Parse xml in shell script and extract records with specific condition

Hi

I have xml file with multiple records and would like to extract records from xml with specific condition if specific tag is present extract entire row otherwise skip .

<logentry revision="21510">
<author>mantest</author>
<date>2015-02-27</date>
<QC_ID>334566</QC_ID>
<Rally_ID>US45620</Rally_ID>
<Description>SYNC-Stop Sync </Description>
<HP_Code_ReviewID>399</HP_Code_ReviewID>
<Deployment_Change_Needed></Deployment_Change_Needed>
<Deployment_Change_Description></Deployment_Change_Description>
</logentry>
<logentry revision="21511">
<author>poo test</author>
<date>2015-03-02</date>
<QC_ID></QC_ID>
<Rally_ID>45630</Rally_ID>
<Description> Update acquireRetryAttempt value </Description>
<HP_Code_ReviewID>622</HP_Code_ReviewID>
<Deployment_Change_Needed> Yes</Deployment_Change_Needed>
<Deployment_Change_Description> Update  Appconfig</Deployment_Change_Description>
</logentry>

From above when there QC_ID is null would like to extract entire record otherwise skip.

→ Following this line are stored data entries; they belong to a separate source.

(** * The job-description upload handler of [backend/app.py]

    A shallow embedding of [process_job_description] (app.py, lines 37-75):
    the allow-list check, the dispatch on the declared media type, the three
    text extractions, the empty-text check and the call of the summarizer;
    and of [process_candidate_cvs] (lines 77-88), the resume endpoint.

    Python values are modelled as follows.
    - [bytes] is a list of bytes, [str] holding document text is a list of
      Unicode code points ([pystr]); media types, file names, log lines and
      HTTP details are [string]s.
    - Exceptions are values of [pyexc]; a call either returns or raises
      ([result]).
    - The handler runs in a [world]: the event trace (log records, reads of
      the upload, calls of the parsers and of the summarizer) and the private
      state of the summarizer.  Handler code lives in the monad [M].
    - The third-party routines ([pdfminer], [python-docx], the summarizer of
      [agents.jd_summarizer]) are the fields of the class [Runtime]. *)

From Stdlib Require Import List String Ascii Bool ZArith NArith Lia.
From Stdlib.Strings Require Import Byte.
From Stdlib Require Import DecimalString.
Import ListNotations.

Local Open Scope Z_scope.

(** ** Python text *)

Definition codepoint := N.
Definition pystr := list codepoint.
Definition bytes := list byte.

(** An ASCII literal of the source as a [pystr]. *)
Definition lit (s : string) : pystr :=
  map N_of_ascii (list_ascii_of_string s).

Definition between (lo hi c : N) : bool := ((lo <=? c) && (c <=? hi))%N.

(** [str.isspace] on one code point: the characters CPython classifies as
    whitespace ([_PyUnicode_IsWhitespace]). *)
Definition isspace (c : codepoint) : bool :=
  (between 0x09 0x0D c || between 0x1C 0x1F c || (c =? 0x20) || (c =? 0x85)
   || (c =? 0xA0) || (c =? 0x1680) || between 0x2000 0x200A c
   || (c =? 0x2028) || (c =? 0x2029) || (c =? 0x202F) || (c =? 0x205F)
   || (c =? 0x3000))%N.

Fixpoint lstrip (s : pystr) : pystr :=
  match s with
  | c :: s' => if isspace c then lstrip s' else s
  | [] => []
  end.

Definition rstrip (s : pystr) : pystr := rev (lstrip (rev s)).

(** [str.strip()] with no argument. *)
Definition strip (s : pystr) : pystr := rstrip (lstrip s).

(** Only whitespace, and at least one character that is not whitespace. *)
Definition blank (s : pystr) : Prop := Forall (fun c => isspace c = true) s.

from the above sample input we should be able to see only second record as output .

any help appreciated

Hello Madankumar.t@hp,

Following may help you in same.

awk '/^<logentry revision=/{A=1} A{O=O?O ORS $0:$0} /<QC_ID><\/QC_ID>/{print O;B=1;next} B{print $0} /<\/logentry>/{B=0;O=""}'  Input_file

Thanks,
R. Singh

1 Like

Can you pl. explain the logic used.

Hello Lakshmikumari,

Following is the explaination for same, hope this helps.

awk '/^<logentry revision=/{A=1}        ###### Search for text <logentry revision= then set a variable named A to 1 #####
     A{O=O?O ORS $0:$0}          ###### If A's value is 1 then I am creating a variable named O who will append the value of itself
     /<QC_ID><\/QC_ID>/{print O;B=1;next}  ###### Search text <QC_ID><\/QC_ID> it means looking for NULL values in <QC_ID></QC_ID> string and then printing the variable value of variable of B which are previous lines and then setting variable B to 1 and escaping next statements
     B{print $0}     ###### If B is TRUE means B's value is 1 then printing the line
      /<\/logentry>/{B=0;O=""}'   ###### When line has text </logentry> then made variable B's value to 0 and made O's value to 0 so that it shouldn';t print lines.

Thanks,
R. Singh

2 Likes

Try also

sed '/<\/logentry>/a
' file | awk '/<QC_ID><\/QC_ID>/' RS=

Please be aware that there MUST be a newline char after the a (ppend) command in sed !

1 Like

Hi Ravindersingh

Thank you for your response , i tried to execute the same line with inputfile (copy pasted your code) , No errors found , but i have not seen output.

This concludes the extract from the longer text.